▶ **Data for review**:
(** C7: A step of an assignment gives an order a courier only from AwaitingCourier
    to AwaitingPickup, and only when Credit's reservation was seen assigned to that
    attempt, courier and requester; the order then records exactly the credits
    Credit holds. *)
Theorem assignment_needs_confirmed_hold r orderID attemptID claimed d out d' id row row' :
  Inv d → finish_step r orderID attemptID claimed d = (out, d') →
  orders d !! id = Some row → orders d' !! id = Some row' → r_CourierID row' ≠ r_CourierID row →
  r_Status row = AwaitingCourier ∧ r_Status row' = AwaitingPickup
  ∧ ∃ v, GetAssignmentReservation (rd_credit r) (w_OrderID claimed) = Some v
      ∧ confirmed v attemptID id row row'.
Proof.
  intros HI Hstep Hrow Hrow' Hcour.
  apply finish_step_run in Hstep as [[-> _]|(uid & orow & o & aid & at_row & ch & b & Hid & Horow & Ho & Hoid
    & Haid & Hat & Hato & _ & [(_ & _ & _ & ->)|(Hsc & next & d1 & Hres & Hup & Hch)])]; [congruence..|].
  apply UpdateAssignmentAttempt_core in Hup. destruct Hup as (Hord & Hup).
  destruct ch as [c|]; [|rewrite Hch, Hord in Hrow'; congruence].
  destruct Hch as (s & s' & u & Hq & Ha & <-).
  assert (Hs : aggregate_inv d s).
  { eapply aggregate_quiet; [exact Hq|]. apply aggregate_core; [|by split].
    by eapply aggregate_opened. }
  assert (Hdb : orders (db s) = orders d) by (rewrite (qt_db _ _ Hq); exact Hord).
  rewrite <- Hdb in Hrow. destruct (Apply_row _ _ _ _ _ _ _ _ _ Hs Ha Hrow Hrow')
    as (b0 & Hv & Hb0 & -> & Hok & _ & Hst & Hpc & Hrw & Hrs); [congruence|].
  inversion Hres as [c0 _ _ Hact E1 E2 E3| | |c0 Hph Hav Hconf Href Hassign E1 E2 E3|]; subst c0.
  - exfalso. apply Hcour. destruct (validated_update _ _ Hv) as (_ & _ & _ & _ & _ & Hown & _).
    rewrite Hact in Hown. destruct (owned_courier _ _ _ Hown eq_refl) as [Hc _]. rewrite Hc in Hpc.
    destruct (fromOrder_fields _ _ Hb0) as (_ & _ & Hbc & _). rewrite Hbc in Hpc.
    destruct (r_CourierID row) as [x|] eqn:Hx; simpl in Hpc; [|by apply Ok_inj in Hpc].
    rewrite (ro_courier _ _ Hok x Hx) in Hpc. by apply Ok_inj in Hpc.
  - apply assignChange_order in Hassign as (action & nxt & Ht & Haction & Hco).
    rewrite Hco in *. cbn in Hst, Hpc, Hrw, Hrs, Hrow, Hrow', Hok. rewrite Hoid in *.
    rewrite Hdb, Horow in Hrow. apply (inj Some) in Hrow as <-.
    assert (two_parties o) as Htwo by (by eapply row_two_parties).
    destruct (assigning_status _ _ _ _ Htwo Ht Haction) as [Hs1 ->].
    destruct (fromOrder_fields _ _ Ho) as (_ & Hreq & _ & Hst' & _).
    split; [congruence|]. split; [done|]. apply still_claimed_iff in Hsc as (_ & _ & Hphase & _).
    rewrite observed_reservation in Hconf; [|by rewrite <- Hphase|done].
    destruct (GetAssignmentReservation _ _) as [v|]; [|done]. exists v. split; [done|].
    unfold confirmsAdjustment in Hconf. inv_checks Hconf.
    apply bind_Ok in Hpc as (x & Hx & Hpc%Ok_inj). cbn in *.
    split; try congruence.
    + split; congruence.
    + rewrite Haid. f_equal. apply find_first_some in Hat as [_ Hat]. apply same_eq in Hat. congruence.
    + exists x. split; congruence.
    + split; congruence.
Qed.

(** *** Fencing *)

(** A step whose claim is gone (the attempt is resolved, has a newer generation
    or another phase, or its lease has run out) changes nothing and asks for no
    further step. *)
Theorem stale_step_changes_nothing r orderID attemptID claimed d out d' aid at_row :
  finish_step r orderID attemptID claimed d = (out, d') →
  parseID attemptID = Ok aid → GetAssignmentAttempt aid d = Some at_row →
  IsResolved (fromAssignment at_row) = true ∨ at_Generation at_row ≠ w_Generation claimed
  ∨ at_Phase at_row ≠ w_Phase claimed ∨ at_LeaseUntil at_row ≤ now_ (rd_finish r).1 →
  d' = d ∧ ∀ b, out = Ok b → b = false.
Proof.
  intros Hstep Haid Hat Hgone.
  apply finish_step_run in Hstep as [[-> Hout]|(uid & orow & o & aid' & at' & ch & b & _ & _ & _ & _
    & Haid' & Hat' & _ & Hout & Hcases)]; [by split; [|intros ? ->]|].
  rewrite Haid in Haid'. apply Ok_inj in Haid' as <-. rewrite Hat in Hat'. apply (inj Some) in Hat' as <-.
  destruct Hcases as [(_ & -> & _ & ->)|(Hsc & _)]; [done|].
  apply still_claimed_iff in Hsc as (Hr & Hg & Hp & Hl). cbn in *.
  destruct Hgone as [Hx|[Hx|[Hx|Hx]]]; [congruence..|lia].
Qed.

(** *** Termination *)

Lemma updated_phase w n aid at_row d d1 :
  UpdateAssignmentAttempt (attempt_row w None None) n d = Ok (d1, 1) →
  GetAssignmentAttempt aid d = Some at_row → w_ID w = aid → at_Generation at_row = n →
  IsResolved (fromAssignment at_row) = false →
  ∃ at_row', GetAssignmentAttempt aid d1 = Some at_row' ∧ at_Phase at_row' = w_Phase w.
Proof.
  intros Hup Hat Hid Hn Hres. unfold UpdateAssignmentAttempt in Hup. inv_ok Hup. injection Hup as <- _.
  unfold GetAssignmentAttempt. cbn [attempts update_field set_attempts].
  destruct (find_first_some _ _ _ Hat) as [_ Hsame%same_eq].
  rewrite find_first_fmap.
  - fold (GetAssignmentAttempt aid d). rewrite Hat. cbn. eexists. split; [reflexivity|].
    rewrite Hsame, Hid, Hn, same_refl, Z.eqb_refl. unfold pending.
    unfold IsResolved in Hres. cbn in Hres. by destruct (at_Phase at_row).
  - intros x. by destruct (_ && _).
Qed.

▶ **Exercise aim**: Would you copy out every line in the records that includes the string "Hres"?

▶ **Solved exercise**:
    & Haid & Hat & Hato & _ & [(_ & _ & _ & ->)|(Hsc & next & d1 & Hres & Hup & Hch)])]; [congruence..|].
  inversion Hres as [c0 _ _ Hact E1 E2 E3| | |c0 Hph Hav Hconf Href Hassign E1 E2 E3|]; subst c0.
  intros Hup Hat Hid Hn Hres. unfold UpdateAssignmentAttempt in Hup. inv_ok Hup. injection Hup as <- _.
    unfold IsResolved in Hres. cbn in Hres. by destruct (at_Phase at_row).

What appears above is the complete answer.